(* ===== verification/Scheduler.v ===== *)
(** * Scheduler: what FRFCFS chooses

    The scheduler makes one pass over a buffer, caching the readiness of its
    incumbent.  Here its answer is characterised: it is the oldest among the
    ready eligible requests, or the oldest eligible one when none is
    ready. *)
From stdpp Require Import prelude gmap strings.
From S2P Require Import Prelude DramSpec Standards Node NodeTiming NodeTree Device Request AddrMapper Float32 ControllerState Controller.
Open Scope Z_scope.

Section FRFCFS.
Context (c : ControllerBase) (filter : RequestFilter).

Definition eligible (r : Request) : Prop := run_filter filter r = Ok true.
Definition readiness (r : Request) : res bool := ctrl_check_timing c (command r) (addr_vec r).
Definition resolved (r : Request) : Prop := ctrl_get_preq_command c (final_command r) (addr_vec r) = Ok (command r).

(** [r] at position [i], of readiness [t], comes before [r'] at [j], of
    readiness [t']. *)
Definition precedes (i : nat) (r : Request) (t : bool) (j : nat) (r' : Request) (t' : bool) : Prop :=
  (t = true /\ t' = false) \/
  (t = t' /\ (arrive r < arrive r' \/ (arrive r = arrive r' /\ (i <= j)%nat))).

Lemma precedes_trans i r t j r' t' k r'' t'' :
  precedes i r t j r' t' -> precedes j r' t' k r'' t'' -> precedes i r t k r'' t''.
Proof.
  unfold precedes. intros [[-> ->]|[-> Ha]] [[E1 E2]|[E1 Hb]]; subst; try discriminate; [left; done|left; done|].
  right. split; [done|]. lia.
Qed.

(** The first [k] positions of [l] have been visited, with answer [o]. *)
Record visited (k : nat) (l0 l : list Request) (o : option (nat * Request)) (t : bool) : Prop := {
  vi_length : length l = length l0;
  vi_final : forall j r0 r, l0 !! j = Some r0 -> l !! j = Some r ->
    exists cmd, r = set_command r0 cmd;
  vi_resolved : forall j r, (j < k)%nat -> l !! j = Some r -> resolved r /\ is_Ok (run_filter filter r);
  vi_none : o = None -> forall j r, (j < k)%nat -> l !! j = Some r -> ~ eligible r;
  vi_some : forall i r, o = Some (i, r) -> (i < k)%nat /\ l !! i = Some r /\ eligible r /\ readiness r = Ok t /\
    forall j r', (j < k)%nat -> l !! j = Some r' -> eligible r' ->
      exists t', readiness r' = Ok t' /\ precedes i r t j r' t'
}.

Lemma visited_init l0 t : visited 0 l0 l0 None t.
Proof.
  split; try done; try lia. intros j r0 r H1 H2. assert (r = r0) as -> by congruence.
  exists (command r0). by destruct r0.
Qed.

Lemma set_command_twice r a b : set_command (set_command r a) b = set_command r b.
Proof. done. Qed.

(** One more position visited; [keep] says what happens to the answer. *)
Lemma visited_step k l0 l o t r cmd o' t' :
  visited k l0 l o t -> l !! k = Some r -> resolved (set_command r cmd) ->
  is_Ok (run_filter filter (set_command r cmd)) ->
  (o' = None -> o = None /\ ~ eligible (set_command r cmd)) ->
  (forall i x, o' = Some (i, x) ->
     (o = Some (i, x) /\ t' = t /\
       (eligible (set_command r cmd) -> exists t1, readiness (set_command r cmd) = Ok t1 /\
          precedes i x t k (set_command r cmd) t1)) \/
     (i = k /\ x = set_command r cmd /\ eligible x /\ readiness x = Ok t' /\
       forall i0 x0, o = Some (i0, x0) -> precedes k x t' i0 x0 t)) ->
  visited (S k) l0 (<[k := set_command r cmd]> l) o' t'.
Proof.
  intros V Hr Hres Hok Hnone Hsome. pose proof (lookup_lt_Some _ _ _ Hr) as Hlt.
  assert (Hk : <[k := set_command r cmd]> l !! k = Some (set_command r cmd)) by (by apply list_lookup_insert_eq).
  assert (Hj : forall j, (j < k)%nat -> <[k := set_command r cmd]> l !! j = l !! j)
    by (intros j Hj; apply list_lookup_insert_ne; lia).
  split.
  - rewrite length_insert. apply V.
  - intros j r0 x H0 Hx. destruct (decide (j = k)) as [->|Hne].
    + rewrite Hk in Hx. injection Hx as <-. destruct (vi_final _ _ _ _ _ V k r0 r H0 Hr) as (c1 & ->). by exists cmd.
    + rewrite list_lookup_insert_ne in Hx by done. by apply (vi_final _ _ _ _ _ V j).
  - intros j x Hjk Hx. destruct (decide (j = k)) as [->|Hne].
    + rewrite Hk in Hx. by injection Hx as <-.
    + rewrite Hj in Hx by lia. apply (vi_resolved _ _ _ _ _ V j); [lia|done].
  - intros Hn j x Hjk Hx. destruct (Hnone Hn) as [Ho Hne]. destruct (decide (j = k)) as [->|Hjne].
    + rewrite Hk in Hx. by injection Hx as <-.
    + rewrite Hj in Hx by lia. apply (vi_none _ _ _ _ _ V Ho j); [lia|done].
  - intros i x Ho'. destruct (Hsome i x Ho') as [(Ho & -> & Hnew)|(-> & -> & Hel & Hrd & Hold)].
    + destruct (vi_some _ _ _ _ _ V i x Ho) as (Hik & Hx & Hel & Hrd & Hall).
      split_and!; [lia|by rewrite Hj|done..|]. intros j y Hjk Hy Hey. destruct (decide (j = k)) as [->|Hne].
      * rewrite Hk in Hy. injection Hy as <-. by apply Hnew.
      * rewrite Hj in Hy by lia. apply (Hall j); [lia|done..].
    + split_and!; [lia|done..|]. intros j y Hjk Hy Hey. destruct (decide (j = k)) as [->|Hne].
      * rewrite Hk in Hy. injection Hy as <-. exists t'. split; [done|]. right. split; [done|lia].
      * rewrite Hj in Hy by lia. destruct o as [[i0 x0]|].
        -- destruct (vi_some _ _ _ _ _ V i0 x0 eq_refl) as (_ & _ & _ & _ & Hall).
           destruct (Hall j y ltac:(lia) Hy Hey) as (t1 & Ht1 & Hp). exists t1. split; [done|].
           eapply precedes_trans; [by apply Hold|done].
        -- destruct (vi_none _ _ _ _ _ V eq_refl j y ltac:(lia) Hy Hey).
Qed.

Lemma frfcfs_step_visited l0 st k st' :
  visited k l0 (fr_buffer st) (fr_cand st) (fr_timing_ok st) -> frfcfs_step c filter st k = Ok st' ->
  visited (S k) l0 (fr_buffer st') (fr_cand st') (fr_timing_ok st').
Proof.
  intros V. unfold frfcfs_step. intros (r & Hr & (cmd & Hc & H)%bind_Ok_inv)%bind_Ok_inv. cbn zeta in H.
  apply bind_Ok_inv in H as (ok & Hok & H).
  assert (Hr' : fr_buffer st !! k = Some r) by (destruct (fr_buffer st !! k); [by injection Hr as ->|discriminate]).
  assert (Hres : resolved (set_command r cmd)) by exact Hc.
  assert (Hf : is_Ok (run_filter filter (set_command r cmd))) by (by exists ok).
  destruct ok; cbn in H; cycle 1.
  { injection H as <-. cbn. apply (visited_step _ _ _ _ _ _ _ _ _ V Hr' Hres Hf).
    - intros ->. split; [done|]. unfold eligible. congruence.
    - intros i x Hx. left. split_and!; [done..|]. unfold eligible. congruence. }
  apply bind_Ok_inv in H as (t & Ht & H). destruct (fr_cand st) as [[i0 x0]|] eqn:Eo; cycle 1.
  { injection H as <-. cbn. apply (visited_step _ _ _ _ _ _ _ _ _ V Hr' Hres Hf); [done|].
    intros i x [= <- <-]. by right. }
  destruct (vi_some _ _ _ _ _ V i0 x0 eq_refl) as (Hi0 & _).
  assert (Hkeep : precedes i0 x0 (fr_timing_ok st) k (set_command r cmd) t ->
    visited (S k) l0 (<[k:=set_command r cmd]> (fr_buffer st)) (Some (i0, x0)) (fr_timing_ok st)).
  { intros Hp. apply (visited_step _ _ _ _ _ _ _ _ _ V Hr' Hres Hf); [done|]. intros i x [= <- <-]. left. eauto. }
  assert (Hnew : precedes k (set_command r cmd) t i0 x0 (fr_timing_ok st) ->
    visited (S k) l0 (<[k:=set_command r cmd]> (fr_buffer st)) (Some (k, set_command r cmd)) t).
  { intros Hp. apply (visited_step _ _ _ _ _ _ _ _ _ V Hr' Hres Hf); [done|]. intros i x [= <- <-]. right.
    split_and!; try done. by intros i x [= <- <-]. }
  destruct (fr_timing_ok st) eqn:Et, t; cbn in H.
  - destruct (Z.ltb_spec (arrive r) (arrive x0)); injection H as <-; [apply Hnew; right; split; [done|]; cbn; lia|].
    apply Hkeep. right. split; [done|]. cbn. lia.
  - injection H as <-. apply Hkeep. by left.
  - injection H as <-. apply Hnew. by left.
  - destruct (Z.ltb_spec (arrive r) (arrive x0)); injection H as <-; [apply Hnew; right; split; [done|]; cbn; lia|].
    apply Hkeep. right. split; [done|]. cbn. lia.
Qed.

Lemma get_best_visited b o b' : get_best_request c b filter = Ok (o, b') ->
  exists o' t, o = fst <$> o' /\ visited (length (buffer b)) (buffer b) (buffer b') o' t.
Proof.
  unfold get_best_request. intros (st & Hst & [= <- <-])%bind_Ok_inv. exists (fr_cand st), (fr_timing_ok st).
  split; [done|]. cbn.
  refine (foldM_seq_inv (fun k st => visited k (buffer b) (fr_buffer st) (fr_cand st) (fr_timing_ok st))
            _ _ _ _ _ _ Hst).
  - intros k s s' _. apply frfcfs_step_visited.
  - apply visited_init.
Qed.
End FRFCFS.

(** C20: FRFCFS::get_best_request returns the oldest of the eligible requests that are
    ready to issue, or the oldest eligible one when none is ready (the first in the
    buffer among equals), and nothing only when the filter rejects every request; every
    request of the buffer leaves with its prerequisite command resolved. Caching the
    incumbent's readiness in the single pass is thus sound. *)
Theorem frfcfs_oldest_ready_first c filter b o b' :
  get_best_request c b filter = Ok (o, b') ->
  length (buffer b') = length (buffer b) /\
  (forall j r, buffer b' !! j = Some r -> resolved c r) /\
  match o with
  | None => forall j r, buffer b' !! j = Some r -> ~ eligible filter r
  | Some i => exists r t, buffer b' !! i = Some r /\ eligible filter r /\ readiness c r = Ok t /\
      forall j r', buffer b' !! j = Some r' -> eligible filter r' ->
        exists t', readiness c r' = Ok t' /\ precedes i r t j r' t'
  end.
Proof.
  intros H. destruct (get_best_visited c filter b o b' H) as (o' & t & -> & V). pose proof (vi_length _ _ _ _ _ _ _ V) as Hl.
  assert (Hlt : forall j r, buffer b' !! j = Some r -> (j < length (buffer b))%nat)
    by (intros j r Hj; apply lookup_lt_Some in Hj; lia).
  split_and!; [done| |].
  - intros j r Hj. by apply (vi_resolved _ _ _ _ _ _ _ V j); [eapply Hlt|].
  - destruct o' as [[i r]|]; cbn.
    + destruct (vi_some _ _ _ _ _ _ _ V i r eq_refl) as (Hi & Hr & He & Hrd & Hall). exists r, t.
      split_and!; try done. intros j r' Hj He'. apply (Hall j); [by eapply Hlt|done..].
    + intros j r Hj. by apply (vi_none _ _ _ _ _ _ _ V eq_refl j); [eapply Hlt|].
Qed.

Instructions for the task: Please count how many lines of the material above include the string "ltac", then give that number alone.

Reply: 2